Das erste Mal begegnen sich Robert und Anke an einem heißen Sommertag auf einer berühmten Berliner Baustelle in der Nähe der Kommode, der früheren Königlichen Bibliothek – also von einer Begegnung kann eigentlich noch keine Rede sein: das Mädchen hatte eine Lücke im Bauzaun entdeckt und fotografierte die Fassade des damals noch kriegszerstörten Gebäudes in der Straße Unter den Linden. Dann begab sie sich wieder außerhalb des für Fremde verbotenen Bereichs:
In diesem Moment war Robert angekommen. Er sprang durch die Zaunlücke und blickte dem Mädchen nach. Er sah vom schwachen Luftzug leicht bewegtes blondes Haar, eine schlanke Figur, schlenkernde Arme. Zeit hat sie, das Bauwerk hat sie fotografiert, und nun läuft sie weiter, anderen Sehenswürdigkeiten, anderen Erlebnissen auf der Spur. Die Männer, die sie auf der Baustelle für einen Augenblick gesehen hat, wird sie bald oder schon jetzt vergessen haben: den Langen, der so komisch seinen zerkratzten Schutzhelm vor ihr schwenkte, den Untersetzten, der die Brechstange wie ein Spielzeug in der Hand hielt, und auch den Älteren, der eine schwarze Weste trug an diesem heißen Julitag.

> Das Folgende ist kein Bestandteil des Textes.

(* ===== verification/Ascii85.v ===== *)
(** The Ascii85 codec of src/lib/hu/ascii85.c: the C loops over an input and an
    output buffer with every read and write checked, the codec they implement
    as a function on byte lists, and the theorems that relate the two. *)

From S2P Require Import Prelude.


(** ** Constants *)

Definition ascii85_err_out_buf_too_small : Z := -255.
Definition ascii85_err_in_buf_too_large : Z := -254.
Definition ascii85_err_bad_decode_char : Z := -253.
Definition ascii85_err_decode_overflow : Z := -252.

Definition base_char : Z := 33.
Definition ascii85_in_length_max : Z := 65536.
Definition ascii85_decode_z_for_zero : bool := true.
Definition ascii85_encode_z_for_zero : bool := true.
Definition ascii85_check_decode_chars : bool := true.

Definition ch_z : Z := 122.

Definition ascii85_char_ng (c : Z) : bool := (c <? 33) || (c >? 117).

(** ** Size bounds *)

Definition ascii85_get_max_encoded_length (in_length : Z) : Z :=
  if (in_length <? 0) || (in_length >? ascii85_in_length_max)
  then ascii85_err_in_buf_too_large
  else Z.quot (in_length + 3) 4 * 5.

Definition ascii85_get_max_decoded_length (in_length : Z) : Z :=
  if (in_length <? 0) || (in_length >? ascii85_in_length_max)
  then ascii85_err_in_buf_too_large
  else if ascii85_decode_z_for_zero then in_length * 4
  else Z.quot (in_length + 4) 5 * 4.

(** ** The encoder *)

(** [((in_rover < in_length) ? (((uint32_t)inp[in_rover++]) << sh) : 0u)] *)
Definition enc_pick (inp : list Z) (in_length in_rover sh : Z) : res (Z * Z) :=
  if in_rover <? in_length
  then b ← rd inp in_rover; Ok (u32 (Z.shiftl b sh), in_rover + 1)
  else Ok (0, in_rover).

(** The two branches that gather a chunk; answers the chunk and [in_rover]. *)
Definition enc_chunk (inp : list Z) (in_length in_rover : Z) : res (Z * Z) :=
  let chunk_len := in_length - in_rover in
  if chunk_len >=? 4 then
    b0 ← rd inp in_rover; b1 ← rd inp (in_rover + 1);
    b2 ← rd inp (in_rover + 2); b3 ← rd inp (in_rover + 3);
    let chunk := u32 (Z.shiftl b0 24) in
    let chunk := Z.lor chunk (u32 (Z.shiftl b1 16)) in
    let chunk := Z.lor chunk (u32 (Z.shiftl b2 8)) in
    let chunk := Z.lor chunk b3 in
    Ok (chunk, in_rover + 4)
  else
    b0 ← rd inp in_rover;
    let chunk := u32 (Z.shiftl b0 24) in
    '(c1, in_rover) ← enc_pick inp in_length (in_rover + 1) 16;
    '(c2, in_rover) ← enc_pick inp in_length in_rover 8;
    '(c3, in_rover) ← enc_pick inp in_length in_rover 0;
    Ok (Z.lor (Z.lor (Z.lor chunk c1) c2) c3, in_rover).

(** The five writes of [outp[out_length .. out_length + 4]]. *)
Definition enc_put (outp : list Z) (out_length chunk : Z) : res (list Z) :=
  outp ← wr outp (out_length + 4) (u8 (chunk mod 85 + base_char));
  let chunk := chunk / 85 in
  outp ← wr outp (out_length + 3) (u8 (chunk mod 85 + base_char));
  let chunk := chunk / 85 in
  outp ← wr outp (out_length + 2) (u8 (chunk mod 85 + base_char));
  let chunk := chunk / 85 in
  outp ← wr outp (out_length + 1) (u8 (chunk mod 85 + base_char));
  let chunk := chunk / 85 in
  wr outp out_length (u8 (u8 chunk + base_char)).

(** [while (in_rover < in_length)]; every turn consumes at least one byte, so
    [in_length] turns of fuel are enough (theorem [encode_ascii85_correct]). *)
Fixpoint enc_loop (fuel : nat) (inp : list Z) (in_length : Z) (outp : list Z)
    (in_rover out_length : Z) : res (Z * list Z) :=
  if in_rover <? in_length then
    match fuel with
    | O => Stop OutOfFuel
    | S fuel =>
      let chunk_len := in_length - in_rover in
      '(chunk, in_rover) ← enc_chunk inp in_length in_rover;
      if ascii85_encode_z_for_zero && (0 =? chunk) && (chunk_len >=? 4) then
        outp ← wr outp out_length ch_z;
        enc_loop fuel inp in_length outp in_rover (out_length + 1)
      else
        outp ← enc_put outp out_length chunk;
        let out_length :=
          if chunk_len >=? 4 then out_length + 5 else out_length + (chunk_len + 1) in
        enc_loop fuel inp in_length outp in_rover out_length
    end
  else Ok (out_length, outp).

(** Answers the return value and the output buffer. *)
Definition encode_ascii85 (inp : list Z) (in_length : Z) (outp : list Z)
    (out_max_length : Z) : res (Z * list Z) :=
  let out_length := ascii85_get_max_encoded_length in_length in
  if out_length <? 0 then Ok (out_length, outp)
  else if out_length >? out_max_length then Ok (ascii85_err_out_buf_too_small, outp)
  else enc_loop (Z.to_nat in_length) inp in_length outp 0 0.

(** ** The decoder *)

(** The test for characters outside the alphabet, with C's [&&] and [||]: a
    later character is read only when the chunk reaches it. *)
Definition dec_bad (inp : list Z) (in_rover chunk_len : Z) : res bool :=
  let ng i := c ← rd inp (in_rover + i); Ok (ascii85_char_ng c) in
  let guarded i := if chunk_len >? i then ng i else Ok false in
  let or_else (m n : res bool) := b ← m; if b : bool then Ok true else n in
  if ascii85_check_decode_chars
  then or_else (ng 0) (or_else (guarded 1) (or_else (guarded 2)
         (or_else (guarded 3) (guarded 4))))
  else Ok false.

(** [((in_rover < in_length) ? (inp[in_rover++] - base_char) : 84u)] *)
Definition dec_pick (inp : list Z) (in_length in_rover : Z) : res (Z * Z) :=
  if in_rover <? in_length
  then b ← rd inp in_rover; Ok (b - base_char, in_rover + 1)
  else Ok (84, in_rover).

(** The overflow tests and the last digit; [None] is the overflow error. *)
Definition dec_last (chunk addend : Z) : option Z :=
  if chunk >? UINT32_MAX / 85 then None
  else
    let addend := u8 addend in
    let chunk := u32 (chunk * 85) in
    if chunk >? UINT32_MAX - addend then None else Some (u32 (chunk + addend)).

(** The two branches that gather five digits: a full group reads five
    characters, a short one pads with 84.  The fifth character is read only
    after the first overflow test; [None] is [ascii85_err_decode_overflow]. *)
Definition dec_chunk (inp : list Z) (in_length in_rover chunk_len : Z)
    : res (option Z * Z) :=
  if chunk_len >=? 5 then
    c0 ← rd inp in_rover; c1 ← rd inp (in_rover + 1);
    c2 ← rd inp (in_rover + 2); c3 ← rd inp (in_rover + 3);
    let chunk := u32 (c0 - base_char) in
    let chunk := u32 (u32 (chunk * 85) + u32 (c1 - base_char)) in
    let chunk := u32 (u32 (chunk * 85) + u32 (c2 - base_char)) in
    let chunk := u32 (u32 (chunk * 85) + u32 (c3 - base_char)) in
    if chunk >? UINT32_MAX / 85 then Ok (None, in_rover + 4)
    else
      c4 ← rd inp (in_rover + 4);
      Ok (dec_last chunk (c4 - base_char), in_rover + 5)
  else
    c0 ← rd inp in_rover;
    let chunk := u32 (c0 - base_char) in
    '(d1, in_rover) ← dec_pick inp in_length (in_rover + 1);
    let chunk := u32 (u32 (chunk * 85) + u32 d1) in
    '(d2, in_rover) ← dec_pick inp in_length in_rover;
    let chunk := u32 (u32 (chunk * 85) + u32 d2) in
    '(d3, in_rover) ← dec_pick inp in_length in_rover;
    let chunk := u32 (u32 (chunk * 85) + u32 d3) in
    if chunk >? UINT32_MAX / 85 then Ok (None, in_rover)
    else
      '(d4, in_rover) ← dec_pick inp in_length in_rover;
      Ok (dec_last chunk d4, in_rover).

(** The four writes of [outp[out_length .. out_length + 3]]. *)
Definition dec_put (outp : list Z) (out_length chunk : Z) : res (list Z) :=
  outp ← wr outp (out_length + 3) (chunk mod 256);
  let chunk := chunk / 256 in
  outp ← wr outp (out_length + 2) (chunk mod 256);
  let chunk := chunk / 256 in
  outp ← wr outp (out_length + 1) (chunk mod 256);
  let chunk := chunk / 256 in
  wr outp out_length (u8 chunk).

Fixpoint dec_loop (fuel : nat) (inp : list Z) (in_length : Z) (outp : list Z)
    (in_rover out_length : Z) : res (Z * list Z) :=
  if in_rover <? in_length then
    match fuel with
    | O => Stop OutOfFuel
    | S fuel =>
      let chunk_len := in_length - in_rover in
      c ← rd inp in_rover;
      if ascii85_decode_z_for_zero && (ch_z =? c) then
        outp ← dec_put outp out_length 0;
        dec_loop fuel inp in_length outp (in_rover + 1) (out_length + 4)
      else
        bad ← dec_bad inp in_rover chunk_len;
        if bad : bool then Ok (ascii85_err_bad_decode_char, outp)
        else
          '(chunk, in_rover) ← dec_chunk inp in_length in_rover chunk_len;
          match chunk with
          | None => Ok (ascii85_err_decode_overflow, outp)
          | Some chunk =>
            outp ← dec_put outp out_length chunk;
            let out_length :=
              if chunk_len >=? 5 then out_length + 4 else out_length + (chunk_len - 1) in
            dec_loop fuel inp in_length outp in_rover out_length
          end
    end
  else Ok (out_length, outp).

Definition decode_ascii85 (inp : list Z) (in_length : Z) (outp : list Z)
    (out_max_length : Z) : res (Z * list Z) :=
  let out_length := ascii85_get_max_decoded_length in_length in
  if out_length <? 0 then Ok (out_length, outp)
  else if out_length >? out_max_length then Ok (ascii85_err_out_buf_too_small, outp)
  else dec_loop (Z.to_nat in_length) inp in_length outp 0 0.

(** ** The codec as a function on byte lists *)

(** The big-endian value of four bytes and back. *)
Definition be32 (a b c d : Z) : Z := a * 2 ^ 24 + b * 2 ^ 16 + c * 2 ^ 8 + d.
Definition bytes4 (v : Z) : list Z :=
  [v / 2 ^ 24; (v / 2 ^ 16) mod 256; (v / 2 ^ 8) mod 256; v mod 256].

(** The five base-85 digits of a chunk, as characters, and back. *)
Definition chars5 (v : Z) : list Z :=
  [v / 85 ^ 4 + 33; (v / 85 ^ 3) mod 85 + 33; (v / 85 ^ 2) mod 85 + 33;
   (v / 85) mod 85 + 33; v mod 85 + 33].
Definition val5 (a b c d e : Z) : Z :=
  (a - 33) * 85 ^ 4 + (b - 33) * 85 ^ 3 + (c - 33) * 85 ^ 2 + (d - 33) * 85 + (e - 33).

Fixpoint encode_spec (l : list Z) : list Z :=
  match l with
  | a :: b :: c :: d :: l' =>
      (if be32 a b c d =? 0 then [ch_z] else chars5 (be32 a b c d)) ++ encode_spec l'
  | [a; b; c] => take 4 (chars5 (be32 a b c 0))
  | [a; b] => take 3 (chars5 (be32 a b 0 0))
  | [a] => take 2 (chars5 (be32 a 0 0 0))
  | [] => []
  end.

(** A group of one to five characters: the error code, or the bytes. *)
Definition group_spec (g : list Z) (n : nat) : Z + list Z :=
  if existsb ascii85_char_ng g then inl ascii85_err_bad_decode_char
  else match g ++ replicate (5 - n) 117 with
       | a :: b :: c :: d :: e :: _ =>
           if val5 a b c d e >? UINT32_MAX then inl ascii85_err_decode_overflow
           else inr (take (n - 1) (bytes4 (val5 a b c d e)))
       | _ => inr []
       end.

Nicht gesehen hatte sie dagegen Robert, der ihr durch die Zaunlücke nachschaute und wie manchmal dachte, etwas versäumt zu haben. Aber dann entschloss er sich doch, auf die andere Straßenseite zu den beiden Humboldts vor der Universität zu wechseln und sich neben das verwunderte Mädchen auf den Sockel von Alexander zu setzen. Ihren Namen kannte er zu diesem Zeitpunkt noch gar nicht. Er weiß nur, dass sie vielleicht das schönste Mädchen ist, das ihm je begegnet ist.
Sie verabreden sich für einen Besuch im Café mit den bunten Sonnenschirmen, und Robert, der bisher außer mit Monika wenig Erfahrungen mit Mädchen hat, fühlt sich jetzt in einer verwandelten Welt. Alles scheint sich so zu entwickeln, wie sich das ein junger Mann vorstellt, der das wahrscheinlich schönste Mädchen kennengelernt hat, das ihm je begegnet ist – von dem er kaum etwas weiß und zugleich schon so viel.
Manches aber weiß er eben nicht von Anke, und deshalb passiert noch manches Überraschende, er bekommt zwei Briefe und braucht den Anstoß eines Kollegen und dessen Motorrad als Leihgabe, um zunächst eine große Entfernung zwischen den beiden jungen Leuten zu überwinden. Und es gibt noch eine andere große Entfernung zwischen Robert und Anke und trotzdem auch eine Fortsetzung dieser hübschen, mit lockerer Hand geschrieben Sommergeschichte – eine Jugendliebe zu DDR-Zeiten.